Detailed structural imagery of public bnAbs and where they bind to SARS-CoV-2 (green helix) and MERS-CoV (orange helix). These bnAbs recognize the S2 region of the viral spike protein, which is relatively conserved and could lead to the development of a broad coronavirus vaccine and related antibody therapies. Credit: Scripps Research
SARS-CoV-2 is one of several betacoronaviruses, a group of coronaviruses that also includes SARS-CoV-1 and MERS-CoV, and while innovations such as mRNA vaccines have aided in the management of the COVID-19 pandemic, additional strategies are needed to limit the impact of variants and prevent future coronavirus outbreaks. Current vaccines mainly target the S1 region of the SARS-CoV-2 spike protein, which is prone to mutation and differs from that of other betacoronaviruses. Researchers from Scripps Research Institute and the University of North Carolina have now discovered antibodies that can target the S2 region of the spike protein, more effectively blocking variants as well as SARS-CoV-2 and MERS-CoV.
The team previously reported the ability of some human antibodies to bind to the S2 region in a way that disrupts viral fusion and blocks COVID-19 infection. In the most recent study, the researchers sought to more comprehensively search for and characterize anti-S2 antibodies from human blood samples. The study involved three groups of human volunteers – those who have recovered from COVID-19 and have not been vaccinated, those who have not had COVID-19 and have been vaccinated, and those who recovered from COVID-19 and were subsequently vaccinated. The researchers discovered high levels of anti-S2 antibodies in the group who had both recovered and been vaccinated, which were found with much lower frequency in the other two groups.
The researchers identified and characterized a total of 32 human monoclonal antibodies targeting the S2 region. The antibodies were tested in virus neutralization studies and virus-challenge studies with mouse models, which revealed that several of the antibodies not only protected against SARS-CoV-2 and its variants, including Omicron, but were also effective against SARS-CoV-1 and MERS-CoV. Structural studies were also performed to characterize the common binding sites and modes of bindings of these antibodies, which the team dubbed pan-betacoronavirus broadly neutralizing antibodies (bnAbs). This research was recently published as a pre-proof in the journal Immunity.

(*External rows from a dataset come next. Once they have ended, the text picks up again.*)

(** * SPAECE retrieval core: chunker, extractors, indexer and retriever

    A shallow embedding of the retrieval functions of [streamlit_app.py]
    ([dividir_em_chunks], [extrair_tabelas_do_md],
    [extrair_secoes_importantes], [criar_indice_similaridade],
    [processar_md_com_rag], [buscar_informacoes_relevantes]) together with
    the properties the specification states about them.

    Python values are modelled as follows.
    - [int] is [Z]; list positions produced by [enumerate] and [argsort]
      are [nat].
    - [str] is a list of Unicode code points ([list N]); literals are
      written [py "..."] and decoded from the UTF-8 bytes of the source.
    - [float] scores are rationals ([Q]); the literals 0.05, 0.4 and 0.3
      are the exact values of their binary64 representations, and a score
      the library computes is the exact value of the float it returns.
    - a raised exception is the [Raise] branch of [result]; a function
      with a [try]/[except Exception] around its body goes through
      [try_except].
    - what the program calls in the Python runtime, [re], NumPy and
      scikit-learn is the interface [Lib]. *)

From Stdlib Require Import ZArith QArith Lia Permutation Sorted.
From Stdlib Require Import Ascii String.
From Stdlib Require Floats Uint63.
From stdpp Require Import base tactics option list sorting strings gmap.

Local Open Scope Z_scope.

(* ===================================================================== *)
(** ** Exceptions *)
(* ===================================================================== *)

Inductive exn : Type :=
| ValueError
| IndexError
| OtherError.

Inductive result (A : Type) : Type :=
| Ok (a : A)
| Raise (e : exn).
Arguments Ok {A} a.
Arguments Raise {A} e.

#[global] Instance result_ret : MRet result := fun A a => Ok a.
#[global] Instance result_bind : MBind result := fun A B f m =>
  match m with
  | Ok a => f a
  | Raise e => Raise e
  end.

(** [try: body except Exception as e: handler] *)
Definition try_except {A} (body : result A) (handler : exn -> result A) : result A :=
  match body with
  | Ok a => Ok a
  | Raise e => handler e
  end.

(* ===================================================================== *)
(** ** Python strings and sequences *)
(* ===================================================================== *)

Module Py.

(** A [str] is a sequence of code points. *)
Abbreviation str := (list N).

(** Decoding of the UTF-8 bytes of a literal of this file. *)
Fixpoint utf8_decode (bs : list N) : str :=
  match bs with
  | [] => []
  | b :: r =>
      if (b <? 128)%N then b :: utf8_decode r
      else if (b <? 224)%N then
        match r with
        | b1 :: r1 => ((b - 192) * 64 + (b1 - 128))%N :: utf8_decode r1
        | [] => []
        end
      else if (b <? 240)%N then
        match r with
        | b1 :: b2 :: r2 =>
            ((b - 224) * 4096 + (b1 - 128) * 64 + (b2 - 128))%N :: utf8_decode r2
        | _ => []
        end
      else
        match r with
        | b1 :: b2 :: b3 :: r3 =>
            ((b - 240) * 262144 + (b1 - 128) * 4096 + (b2 - 128) * 64 + (b3 - 128))%N
              :: utf8_decode r3
        | _ => []
        end
  end.

Definition py (s : string) : str :=
  utf8_decode (map N_of_ascii (list_ascii_of_string s)).

(** [len(x)] *)
Definition len {A} (l : list A) : Z := Z.of_nat (length l).

(** [str.isspace] on one code point: the characters [str.split()],
    [str.strip()] and the regular expression class [\s] treat as
    whitespace. *)
Definition isspace (c : N) : bool :=
  ((9 <=? c) && (c <=? 13) || (28 <=? c) && (c <=? 32)
   || (c =? 133) || (c =? 160) || (c =? 5760)
   || (8192 <=? c) && (c <=? 8202)
   || (c =? 8232) || (c =? 8233) || (c =? 8239) || (c =? 8287)
   || (c =? 12288))%N.

(** [s.split()]: the maximal runs of non-whitespace characters. [w] is the
    word being read, most recent character first. *)
Fixpoint split_go (w : str) (s : str) : list str :=
  match s with
  | [] => match w with [] => [] | _ => [rev w] end
  | c :: s' =>
      if isspace c then
        match w with
        | [] => split_go [] s'
        | _ => rev w :: split_go [] s'
        end
      else split_go (c :: w) s'
  end.

Definition split (s : str) : list str := split_go [] s.

(** [sep.join(ws)] *)
Fixpoint join (sep : str) (ws : list str) : str :=
  match ws with
  | [] => []
  | [w] => w
  | w :: ws' => w ++ sep ++ join sep ws'
  end.

(** [s.strip()]: leading and trailing whitespace removed. *)
Fixpoint lstrip (s : str) : str :=
  match s with
  | [] => []
  | c :: s' => if isspace c then lstrip s' else s
  end.

Definition strip (s : str) : str := rev (lstrip (rev (lstrip s))).

(** Truth value of a sequence: non-empty. *)
Definition truthy {A} (l : list A) : bool :=
  match l with [] => false | _ => true end.

(** Slice bounds as CPython adjusts them: a negative bound counts from the
    end, and both are clipped to [0, n]. *)
Definition clamp_index (n i : Z) : Z :=
  if i <? 0 then Z.max 0 (i + n) else Z.min i n.

(** [l[lo:hi]] *)
Definition slice {A} (l : list A) (lo hi : Z) : list A :=
  let a := clamp_index (len l) lo in
  let b := clamp_index (len l) hi in
  take (Z.to_nat (b - a)) (drop (Z.to_nat a) l).

(** [l[:hi]] *)
Definition slice_to {A} (l : list A) (hi : Z) : list A := slice l 0 hi.

(** [l[lo:]] *)
Definition slice_from {A} (l : list A) (lo : Z) : list A := slice l lo (len l).

(** [range(start, stop, step)], which raises ValueError on a zero step. *)
Definition range (start stop step : Z) : result (list Z) :=
  if step =? 0 then Raise ValueError
  else
    let n := if 0 <? step then (stop - start + step - 1) / step
             else (start - stop - step - 1) / (- step) in
    Ok (map (fun k : nat => start + Z.of_nat k * step) (seq 0 (Z.to_nat n))).

(** [a in b] on strings: [a] occurs in [b] as a contiguous substring. *)
Fixpoint startswith (s p : str) : bool :=
  match p, s with
  | [], _ => true
  | _ :: _, [] => false
  | x :: p', y :: s' => (x =? y)%N && startswith s' p'
  end.

Fixpoint contains (a b : str) : bool :=
  startswith b a ||
  match b with
  | [] => false
  | _ :: b' => contains a b'
  end.

End Py.
Import Py.

(* ===================================================================== *)
(** ** Chunker *)
(* ===================================================================== *)

Module Chunk.
Record t : Type := mk
  { texto : str;
    indice : Z;
    posicao_inicial : Z }.
End Chunk.

Definition espaco : str := py " ".

(** One iteration of the loop of [dividir_em_chunks]. *)
Definition chunk_passo (palavras : list str) (tamanho_chunk : Z)
    (chunks : list Chunk.t) (i : Z) : list Chunk.t :=
  let chunk := join espaco (slice palavras i (i + tamanho_chunk)) in
  if truthy (strip chunk) then
    chunks ++ [ {| Chunk.texto := chunk;
                   Chunk.indice := len chunks;
                   Chunk.posicao_inicial := i |} ]
  else chunks.

Definition dividir_em_chunks (texto : str) (tamanho_chunk sobreposicao : Z)
    : result (list Chunk.t) :=
  let palavras := split texto in
  posicoes ← range 0 (len palavras) (tamanho_chunk - sobreposicao);
  mret (fold_left (chunk_passo palavras tamanho_chunk) posicoes []).

(* ===================================================================== *)
(** ** The libraries the program calls *)
(* ===================================================================== *)

(** What [streamlit_app.py] uses of the Python runtime ([str.lower]), of
    [re] ([findall], [finditer] with [re.IGNORECASE]), of scikit-learn
    ([TfidfVectorizer], [cosine_similarity]) and of NumPy ([argsort]).
    Library calls that can raise return a [result]. *)
Class Lib : Type :=
  { (** [s.lower()] *)
    lower : str -> str;
    (** [re.findall(pattern, s)] for a pattern with one group: the text of
        the group of every match, left to right. *)
    findall : str -> str -> list str;
    (** [re.finditer(pattern, s, re.IGNORECASE)]: [(m.start(), m.end())] of
        every match, left to right. *)
    finditer : str -> str -> list (Z * Z);
    (** A fitted [TfidfVectorizer] and a sparse matrix. *)
    Vectorizer : Type;
    Matrix : Type;
    (** [TfidfVectorizer(max_features=1000, stop_words=None,
        ngram_range=(1, 2)).fit_transform(textos)] *)
    fit_transform : list str -> result (Vectorizer * Matrix);
    (** [vectorizer.transform(docs)] *)
    transform : Vectorizer -> list str -> result Matrix;
    (** [cosine_similarity(X, Y)]: one row per row of [X]. *)
    cosine_similarity : Matrix -> Matrix -> result (list (list Q));
    (** [np.argsort(a)] *)
    argsort : list Q -> list nat }.

(** [a[i]] for [i >= 0]. *)
Definition index {A} (l : list A) (i : nat) : result A :=
  match l !! i with
  | Some x => Ok x
  | None => Raise IndexError
  end.

(** [a[p]], with 0 outside of [a]. *)
Definition valor (a : list Q) (p : nat) : Q := default 0%Q (a !! p).

(** The contract of [np.argsort]: the positions of [a], each once, in
    ascending order of the values. *)
Class ArgsortOk `{Lib} : Prop :=
  { argsort_perm : forall a : list Q, Permutation (argsort a) (seq 0 (length a));
    argsort_sorted : forall a : list Q,
      StronglySorted (fun p q => (valor a p <= valor a q)%Q) (argsort a) }.

(* ===================================================================== *)
(** ** Table extractor *)
(* ===================================================================== *)

(** [s.split(sep)] for a non-empty [sep]. [skip] characters of a separator
    that was just found are still to be passed over; [cur] is the piece
    being read, most recent character first. *)
Fixpoint split_sep_go (sep : str) (skip : nat) (cur : str) (s : str) : list str :=
  match skip, s with
  | S k, _ :: s' => split_sep_go sep k cur s'
  | S _, [] => [rev cur]
  | O, [] => [rev cur]
  | O, c :: s' =>
      if startswith s sep then rev cur :: split_sep_go sep (length sep - 1) [] s'
      else split_sep_go sep 0 (c :: cur) s'
  end.

Definition split_sep (s sep : str) : list str := split_sep_go sep 0 [] s.

Module Tabela.
Record t : Type := mk
  { conteudo : str;
    secao : str;
    dados_numericos : list str }.
End Tabela.

(** The separator ['\n---']. *)
Definition delimitador : str := 10%N :: py "---".

Definition padrao_tabela : str := py "(\d+(?:\.\d+)?(?:\s+\d+(?:\.\d+)?)*)".

Section Extractors.
Context `{Lib}.

(** The body of the loop over [ultimas_secoes]. *)
Definition tabela_passo (tabelas_encontradas : list Tabela.t) (secao : str)
    : list Tabela.t :=
  let matches := findall padrao_tabela secao in
  if truthy matches then
    let conteudo_tabela :=
      py "Dados numéricos encontrados: " ++ join (py ", ") (slice_to matches 10) in
    tabelas_encontradas ++
      [ {| Tabela.conteudo := conteudo_tabela;
           Tabela.secao := if 200 <? len secao
                           then slice_to secao 200 ++ py "..."
                           else secao;
           Tabela.dados_numericos := slice_to matches 10 |} ]
  else tabelas_encontradas.

Definition ultimas_secoes (texto_md : str) : list str :=
  let secoes := split_sep texto_md delimitador in
  if 5 <? len secoes then slice_from secoes (-5) else secoes.

Definition extrair_tabelas_do_md (texto_md : str) : result (list Tabela.t) :=
  try_except
    (mret (fold_left tabela_passo (ultimas_secoes texto_md) []))
    (fun _ => mret []).
(** The suspended handler runs to its end when it is resumed. *)
Definition finishes (k : reply -> handler) : Prop :=
  forall rep w, exists o, fst (run_task exec sent (k rep) w) = Finished o.

(** At most one suspended handler writes the scene list, and the page
    is loading or saving while it waits. *)
Definition one_writer (w : world) : Prop :=
  exists writer : option nat,
    forall p r k, pending w !! p = Some (r, k) ->
      (forall rep, emits keep (k rep))
      \/ (writer = Some p /\ finishes k
          /\ (saving (st w) = true \/ loading (st w) = true)).

(** The page while the save awaited under [p] is in flight: the scene
    list is [l] and no other suspended handler writes it. *)
Definition saving_under (p : nat) (r : request) (k : reply -> handler)
    (l : list scene) (w : world) : Prop :=
  p < next_promise w
  /\ pending w !! p = Some (r, k)
  /\ scenes (st w) = l
  /\ saving (st w) = true
  /\ forall q r' k', q <> p -> pending w !! q = Some (r', k') ->
       forall rep, emits keep (k' rep).

(** The handlers the page can start, by what they do to the audio:
    nothing, or one of the three ways the source touches it. *)
Inductive handler_class (cur : option nat) : handler -> Prop :=
| class_quiet (h : handler) : emits quiet h -> handler_class cur h
| class_edit (a : nat) (sc : scene) :
    cur = Some a -> handler_class cur (handleEditScene (Some a) sc)
| class_play (path : string) :
    handler_class cur (playAudio cur path)
| class_clear (cb : callback) (err : js_error) :
    cb = OnEnded \/ cb = OnError \/ cb = OnPlayRejected ->
    handler_class cur (invoke cb err).

(** The address [playAudio] gives the element it creates. *)
Definition audio_url (audioPath : string) : string :=
  API ++ "/audio/" ++ projectId ++ "/" ++ pop (split "/" audioPath).

(** What [playAudio] logs when it creates the element [b]. *)
Definition play_events (cur : option nat) (b : nat) (url : string) : list event :=
  match cur with
  | Some a => [Pause a; SetCurrentTime a 0]
  | None => []
  end
  ++ [Created b url; SetOnEnded b OnEnded; SetOnError b OnError;
      SetCurrentAudio (Some b); Play b OnPlayRejected].

(** What the error toast of an export that failed with [err] is given. *)
Definition display_message (err : js_error) : detail :=
  let errorMessage :=
    detail_or (response_detail err)
              (or_else (Some (message err)) "Failed to export video") in
  match errorMessage with
  | Text s =>
      if Nat.ltb 100 (js_length s)
      then Text "Video export failed. Please check if all scenes have valid audio."
      else errorMessage
  | NotText => errorMessage
  end.

(** The address an export is downloaded from and the anchor element
    that is clicked for it. *)
Definition download_from (response : value) : string :=
  BACKEND_URL ++ template (download_url_of response).

Definition download_link (project : option project_info) (exportFormat : string)
    (blob : value) : link :=
  {| href := "blob:" ++ content_of blob;
     download := "exported_" ++ or_else (original_filename <$> project) "video"
                 ++ "." ++ exportFormat |}.

(** What the handler of an export logs when the download fails. *)
Definition download_failed (e : js_error) : list event :=
  [ConsoleError "Download error:" e;
   Toast error "Download failed. Please try again.";
   TimeoutSet CloseDialog 1500;
   SetExporting false].

(** The actions of the user, as opposed to the callbacks of the
    platform. *)
Definition control (a : action) : bool :=
  match a with
  | ClickEdit _ | ClickPlay _ | TypeText _ _ | ClickSave _ | ClickCancel _
  | ClickBack | OpenExport | ChooseFormat _ | ConfirmExport | CloseExport => true
  | _ => false
  end.

(** The three callbacks of an audio element. *)
Definition audio_callback (a : action) : bool :=
  match a with
  | AudioEnded _ | AudioError _ | PlayRejected _ _ => true
  | _ => false
  end.

(** Events that give an audio element the callbacks of [playAudio]. *)
Definition wired (e : event) : Prop :=
  match e with
  | SetOnEnded _ cb => cb = OnEnded
  | SetOnError _ cb => cb = OnError
  | Play _ cb => cb = OnPlayRejected
  | _ => True
  end.

(** The callbacks of the elements of the page are those of
    [playAudio], and the suspended handlers set no other. *)
Definition callbacks_wired (l : list audio) : Prop :=
  forall a x, l !! a = Some x ->
    (forall cb, onended x = Some cb -> cb = OnEnded)
    /\ (forall cb, onerror x = Some cb -> cb = OnError)
    /\ (forall cb, play_catch x = Some cb -> cb = OnPlayRejected).

Definition wired_inv (w : world) : Prop :=
  callbacks_wired (audios w)
  /\ forall p r k, pending w !! p = Some (r, k) -> forall rep, emits wired (k rep).

(** *** Leaving the page

    The cleanup of the effect of the mount
    ([useEffect(() => { loadProject(); return () => {...} }, [projectId])])
    closes over the [currentAudio] of the render that registered it. *)
Definition mount_cleanup (currentAudio : option nat) : handler :=
  match currentAudio with
  | Some a =>
      emit (Pause a) ;;
      emit (SetCurrentTime a 0)
  | None => Ret tt
  end.

(** When the page is left React runs the cleanups of both effects: that
    of the mount, registered by the first render, and that of the effect
    on [currentAudio], registered by the last render that changed it. *)
Definition unmount (w : world) : world :=
  snd (run_task exec sent
         (mount_cleanup (currentAudio initial) ;;
          audio_cleanup (currentAudio (st w))) w).

(** *** The export dialog

    The progress panel: its caption, the percentage, the estimated
    time that remains (when shown) and whether "Almost done..." is
    shown. *)
Record progress_panel := {
  caption : string;
  percent : float;
  remaining : option float;
  almost_done : bool;
}.

Record dialog := {
  chosen : string;
  controls_disabled : bool;
  confirm_label : string;
  panel : option progress_panel;
}.

Definition render_dialog (s : state) : option dialog :=
  if loading s || negb (showExportDialog s) then None
  else Some
    {| chosen := exportFormat s;
       controls_disabled := exporting s;
       confirm_label :=
         if exporting s then "Exporting..."
         else "Export as " ++ toUpperCase (exportFormat s);
       panel :=
         if exporting s
         then Some
           {| caption := if (95 <=? exportProgress s)%float
                         then "Finalizing export..." else "Processing video...";
              percent := js_round (exportProgress s);
              remaining :=
                if Z.ltb 0 (estimatedTime s) && (exportProgress s <? 95)%float
                then Some (js_max 1 (js_round (of_Z (estimatedTime s)
                                               * (1 - exportProgress s / 85))))
                else None;
              almost_done := (95 <=? exportProgress s)%float
                             && (exportProgress s <? 100)%float |}
         else None |}.





(** *** The life of an export *)








End Component.

Definition events_since (w w' : world) : list event :=
  drop (length (log w)) (log w').

End EditorPage.

(** ** Sample data *)

Definition clip_mp4 : HomePage.file :=
  {| HomePage.name := "clip.mp4"; HomePage.type := "video/mp4" |}.

Definition notes_pdf : HomePage.file :=
  {| HomePage.name := "notes.pdf"; HomePage.type := "application/pdf" |}.

Definition offline : js_error :=
  {| message := "Network Error"; response_detail := None |}.

(** A server that creates project "p1" and analyses it. *)
Definition server_ok (r : HomePage.request) : HomePage.reply :=
  HomePage.Resolved {| HomePage.id := Some "p1" |}.

(** A server that creates project "p1" and fails to analyse it. *)
Definition server_no_analysis (r : HomePage.request) : HomePage.reply :=
  match HomePage.data r with
  | Some _ => HomePage.Resolved {| HomePage.id := Some "p1" |}
  | None => HomePage.Rejected offline
  end.

Definition clip_selected : HomePage.world :=
  HomePage.dispatch "http://localhost:8001" server_ok HomePage.mounted
    (HomePage.Drop {| HomePage.dataTransfer_files := [clip_mp4] |}).

(** A project of two scenes and a server that answers every request. *)
Definition door_scene : EditorPage.scene :=
  {| EditorPage.id := "s1"; EditorPage.timestamp := 1 # 2;
     EditorPage.description := "A door opens.";
     EditorPage.thumbnail_path := "/data/p1/thumbs/s1.jpg";
     EditorPage.audio_path := "/data/p1/audio/s1.mp3" |}.

Definition street_scene : EditorPage.scene :=
  {| EditorPage.id := "s2"; EditorPage.timestamp := 21 # 5;
     EditorPage.description := "A street at night.";
     EditorPage.thumbnail_path := "/data/p1/thumbs/s2.jpg";
     EditorPage.audio_path := "/data/p1/audio/s2.mp3" |}.

Definition editor_server (l : list EditorPage.scene) (r : EditorPage.request)
  : EditorPage.reply :=
  match r with
  | EditorPage.AxiosGet u =>
      if String.eqb u "http://localhost:8001/api/projects/p1"
      then EditorPage.Resolved
             (EditorPage.ProjectData {| EditorPage.original_filename := "clip.mp4" |})
      else EditorPage.Resolved (EditorPage.ScenesData l)
  | EditorPage.AxiosPost _ _ =>
      EditorPage.Resolved (EditorPage.ExportData (Some "/api/download/p1"))
  | EditorPage.Fetch _ => EditorPage.Resolved (EditorPage.FetchResponse true)
  | EditorPage.ReadBlob _ => EditorPage.Resolved (EditorPage.BlobData "video")
  | _ => EditorPage.Resolved EditorPage.Undefined
  end.

Definition editor_session (l : list EditorPage.scene) (acts : list EditorPage.action)
  : EditorPage.world :=
  EditorPage.session "http://localhost:8001" "p1"
    (EditorPage.mounted "http://localhost:8001" "p1")
    (EditorPage.Settled 0 (editor_server l) :: acts).

(** The two scenes loaded, and the first one playing. *)
Definition door_playing : EditorPage.world :=
  editor_session [door_scene; street_scene] [EditorPage.ClickPlay 0].

(** The first scene in edit mode with a new draft. *)
Definition door_edited : EditorPage.world :=
  editor_session [door_scene; street_scene]
    [EditorPage.ClickEdit 0; EditorPage.TypeText 0 "A red door opens."].

(** A project of one scene with the export dialog open. *)
Definition dialog_open : EditorPage.world :=
  editor_session [door_scene] [EditorPage.OpenExport].

Definition export_refused : js_error :=
  {| message := "Request failed with status code 500";
     response_detail := Some (Text "Export failed") |}.

(** A server that stores the upload and answers without an id. *)
Definition server_no_id (r : HomePage.request) : HomePage.reply :=
  HomePage.Resolved {| HomePage.id := None |}.

(** An editor server that is not reachable, and one that exports but
    does not serve the file. *)
Definition editor_offline (r : EditorPage.request) : EditorPage.reply :=
  EditorPage.Rejected offline.

Definition no_download (r : EditorPage.request) : EditorPage.reply :=
  match r with
  | EditorPage.Fetch _ => EditorPage.Rejected offline
  | _ => editor_server [door_scene] r
  end.

(** The page just after an export of the one-scene project was
    downloaded: the dialog is still open and its two timeouts are
    pending. *)
Definition export_done : EditorPage.world :=
  editor_session [door_scene]
    [EditorPage.OpenExport; EditorPage.ConfirmExport;
     EditorPage.Settled 1 (editor_server [door_scene]);
     EditorPage.Settled 2 (editor_server [door_scene]);
     EditorPage.Settled 3 (editor_server [door_scene]);
     EditorPage.Settled 4 (editor_server [door_scene])].

(** * Properties *)

Section HomePageProperties.
Import HomePage.
Variable BACKEND_URL : string.
Variable server : request -> reply.

Local Abbreviation dispatch := (HomePage.dispatch BACKEND_URL server).
Local Abbreviation session := (HomePage.session BACKEND_URL server).
Local Abbreviation upload_request := (HomePage.upload_request BACKEND_URL).
Local Abbreviation analyze_request := (HomePage.analyze_request BACKEND_URL).

Lemma events_since_app (w : world) (l : list event) (w' : world) :
  log w' = log w ++ l -> events_since w w' = l.
Proof.
  intros E. unfold events_since. rewrite E. by rewrite drop_app_length.
Qed.

(** Every task appends to the log; what it sends carries the
    selection of the render it ran in, and a selection it makes is a
    video. *)
Lemma dispatch_spec (w : world) (a : action) :
  exists evs : list event,
    log (dispatch w a) = log w ++ evs
    /\ (forall r g, r ∈ requests evs -> g ∈ files_of r ->
          selectedFile (st w) = Some g)
    /\ (selectedFile (st (dispatch w a)) = selectedFile (st w)
        \/ exists g, selectedFile (st (dispatch w a)) = Some g
                     /\ offered a = Some g /\ is_video g = true).
Proof.
  destruct w as [s l].
  destruct a as [[fs]|[fs]|];
    unfold dispatch, handler_of, handleDrop, handleFileSelect, handleUpload;
    simpl.
  - destruct fs as [|f fs]; simpl.
    + eexists. rewrite <- !app_assoc. split; [reflexivity|].
      split; [|by left]. simpl. intros r g Hr. inversion Hr.
    + unfold is_video. destruct (startsWith (type f) "video/") eqn:V; simpl.
      * eexists. rewrite <- !app_assoc. split; [reflexivity|].
        split; [simpl; intros r g Hr; inversion Hr|]. right. eauto.
      * eexists. rewrite <- !app_assoc. split; [reflexivity|].
        split; [simpl; intros r g Hr; inversion Hr|]. by left.
  - destruct fs as [|f fs]; simpl.
    + exists []. rewrite app_nil_r. split; [done|].
      split; [|by left]. simpl. intros r g Hr. inversion Hr.
    + unfold is_video. destruct (startsWith (type f) "video/") eqn:V; simpl.
      * eexists. split; [reflexivity|].
        split; [simpl; intros r g Hr; inversion Hr|]. right. eauto.
      * eexists. split; [reflexivity|].
        split; [simpl; intros r g Hr; inversion Hr|]. by left.
  - destruct s as [[f|] u d]; simpl;
      [|exists []; rewrite app_nil_r; split; [done|];
        split; [simpl; intros r g Hr; inversion Hr|by left]].
    destruct u; simpl;
      [exists []; rewrite app_nil_r; split; [done|];
        split; [simpl; intros r g Hr; inversion Hr|by left]|].
    destruct (server _) as [r1|e1]; simpl;
      [destruct (server _) as [r2|e2]; simpl|];
      (eexists; rewrite <- !app_assoc; split; [reflexivity|];
       split; [|by left]; simpl; intros r g Hr Hg;
       repeat (apply elem_of_cons in Hr as [->|Hr]); try (by inversion Hr);
       simpl in Hg; try (by inversion Hg);
       apply list_elem_of_singleton in Hg; by subst).
Qed.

“In principle, a vaccination strategy that can induce such antibodies is likely to provide broad protection against a diverse spectrum of betacoronaviruses,” said co-senior author Dennis Burton, a professor and chair of the Department of immunology and Microbiology at Scripps Research.
“Targeted rational vaccine strategies could take advantage of this molecular information of the interactions of these antibodies with the S2 domain to inform the design of pan-betacoronavirus vaccines,” said Ian Wilson, professor and chair of the Department of Integrative Structural and Computational Biology at Scripps Research.
The researchers have already applied their findings to the initial design and testing of a potential vaccine candidate, and also believe the bnAbs could be used to protect against new emerging betacoronaviruses, as well as to treat those who have already been infected with a virus.